A diffusive epidemic model based on system (1.1) was studied by Yang et al. in [18], where the authors established the global attractiveness of the disease-free equilibrium when \(\mathcal {R}_0<1\) and the persistence of the disease when \(\mathcal {R}_0>1\). Although the authors in [18] included a general incidence rate of the form \(\beta (x)f(S,I)\) and spatially variable parameters, they assumed that the diffusion coefficients for the susceptible, infected and recovered individuals are all equal to a constant D. In reality, there could be differences in the motility patterns of these subpopulations due to the individuals changing their behaviour when they get the disease, and the diffusion rate may also vary with the spatial location.

Based on the above discussion, we propose here a diffusive version of the SIRS model (1.1) that includes three different diffusion coefficients with spatial heterogeneity. The model to be studied is given by the following system of partial differential equations:

$$\begin{aligned} \begin{array}{ll} \partial _tS = \nabla \cdot \big (d_S(x)\nabla S\big ) + \Lambda (x) - \mu (x)S - F(x,S,I) + \gamma _1(x)I + \delta (x)R, &{} \ x\in \Omega ,\ t>0, \\ \partial _tI = \nabla \cdot \big (d_I(x)\nabla I\big ) + F(x,S,I) - (\mu +\alpha +\gamma _1+\gamma _2)(x)I, &{} \ x\in \Omega ,\ t>0, \\ \partial _tR = \nabla \cdot \big (d_R(x)\nabla R\big ) + \gamma _2(x)I - \mu (x)R - \delta (x)R, &{} \ x\in \Omega ,\ t>0, \\ \big [d_S(x)\nabla S(x,t)\big ]\cdot \mathbf{n} = \big [d_I(x)\nabla I(x,t)\big ]\cdot \mathbf{n} = \big [d_R(x)\nabla R(x,t)\big ]\cdot \mathbf{n} = 0, &{} \ x\in \partial \Omega ,\ t>0, \end{array} \end{aligned}$$
(1.2)

subject to the initial conditions

$$\begin{aligned} S(x,0)=S_0(x)\ge 0,\quad I(x,0)=I_0(x)\ge 0,\quad R(x,0)=R_0(x)\ge 0,\quad x\in \Omega . \end{aligned}$$
(1.3)

Here, the variables S(xt), I(xt) and R(xt) represent the number of susceptible, infected, and recovered individuals, respectively, at position x and time t, while \(\nabla \) is the gradient operator.
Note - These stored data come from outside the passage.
(* ===== verification/Chunk.v ===== *)
(** * Chunk: the leaves of a rope

    Models [crates/rope/src/chunk.rs] for its [Bitmap] of 128 bits (the 16-bit one is
    for tests).  A chunk is a string of at most 128 bytes with four bitmaps: where
    characters start, the UTF-16 units, newlines and tabs.  Arithmetic on [u32] and
    [usize] wraps as in the release profile; [None] is a panic (an [ArrayString] that
    overflows, a string cut off a character boundary).  Messages to the log and
    [debug_panic!] are left out.  Grapheme clusters come from a third-party crate:
    [clip_point] takes their boundaries as a parameter. *)

From S2P Require Import Prelude Bits SelectBit Utf8 SumTree TextSummary.

Definition BITS : N := 128.
Definition MAX_BASE : N := BITS.
Definition MIN_BASE : N := MAX_BASE / 2.

Definition as_u32 (x : N) : N := x mod 2 ^ 32.
Definition usub (a b : N) : N := wrapping_sub 64 a b.
Definition usub32 (a b : N) : N := wrapping_sub 32 a b.

(** [ArrayString<MAX_BASE>]. *)
Definition array_string (t : str) : option str := if len t <=? MAX_BASE then Some t else None.

Record Chunk := mk_chunk {
  chunk_chars : N;
  chunk_chars_utf16 : N;
  chunk_newlines : N;
  chunk_tabs : N;
  chunk_text : str
}.

Record ChunkSlice := mk_slice {
  slice_chars : N;
  slice_chars_utf16 : N;
  slice_newlines : N;
  slice_tabs : N;
  slice_text : str
}.

Definition saturating_shl_mask (offset : N) : N := wrapping_sub BITS (unbounded_shl BITS 1 offset) 1.
Definition saturating_shr_mask (offset : N) : N := bit_not BITS (unbounded_shr BITS (word_max BITS) offset).

(** ** Construction *)

(** [for (ix, &b) in chunk.iter().enumerate()], for one of the four bytes. *)
Fixpoint group_byte (f : N → bool) (ix acc : N) (group : str) : N :=
  match group with
  | [] => acc
  | b :: group => group_byte f (ix + 1) (N.lor acc (shl 8 (N.b2n (f b)) ix)) group
  end.

(** [while !bytes.is_empty()]: groups of [CHUNK_SIZE = 8] bytes. *)
Fixpoint byte_groups (fuel : nat) (bytes : str) : list str :=
  match fuel, bytes with
  | S fuel, _ :: _ =>
      ltake (N.min (len bytes) 8) bytes :: byte_groups fuel (ldrop (N.min (len bytes) 8) bytes)
  | _, _ => []
  end.

Fixpoint from_le_bytes (bytes : list N) : N :=
  match bytes with [] => 0 | b :: bytes => b + 2 ^ 8 * from_le_bytes bytes end.

Definition bitmap (f : N → bool) (t : str) : N :=
  from_le_bytes (group_byte f 0 0 <$> byte_groups (length t) t).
We assume that the domain \(\Omega \) is a connected, bounded subset of \(\mathbb {R}^n\) with smooth boundary \(\partial \Omega \). The positive functions \(d_S(\cdot )\), \(d_I(\cdot )\) and \(d_R(\cdot )\) denote the spatially heterogeneous diffusion coefficients for each subpopulation. The spatially dependent parameters \(\Lambda (\cdot )\), \(\mu (\cdot )\), \(\alpha (\cdot )\), \(\gamma _1(\cdot )\), \(\gamma _2(\cdot )\) and \(\delta (\cdot )\) have the same meaning as for model (1.1); for biological reasons, they are assumed to be strictly positive (except \(\gamma _1\), which is nonnegative) and uniformly bounded on \(\overline{\Omega }\). Furthermore, for the model to be well-posed, we assume that

$$\begin{aligned} \Lambda (\cdot ), \mu (\cdot ), \alpha (\cdot ), \gamma _1(\cdot ), \gamma _2(\cdot ), \delta (\cdot ) \in C^0(\overline{\Omega },\mathbb {R}). \end{aligned}$$

Based on (A1’)(A4’), we make the following assumptions on the incidence function F(xSI) for model (1.2):

(A1):

\(F(x,S,I) = IF_1(x,S,I)\) with \(F,F_1\in C^1(\Omega \times \mathbb {R}_+^2)\).

(A2):

\(F(x,0,I)=F(x,S,0)=0\) for all \(x\in \Omega \), \(S,I\ge 0\).

(A3):

\(\frac{\partial F}{\partial I}(x,S,0)>0\) for all \(x\in \Omega \), \(S>0\); \(\frac{\partial F_1}{\partial S}(x,S,I)>0\) and \(\frac{\partial F_1}{\partial I}(x,S,I)\le 0\) for all \(x\in \Omega \), \(S,I\ge 0\).

(A4):

There exists a Hölder continuous function \(\beta :\Omega \rightarrow \mathbb {R}_+\) such that \(F(x,S,I)\le \beta (x)SI\) for all \(x\in \Omega \), \(S,I\ge 0\).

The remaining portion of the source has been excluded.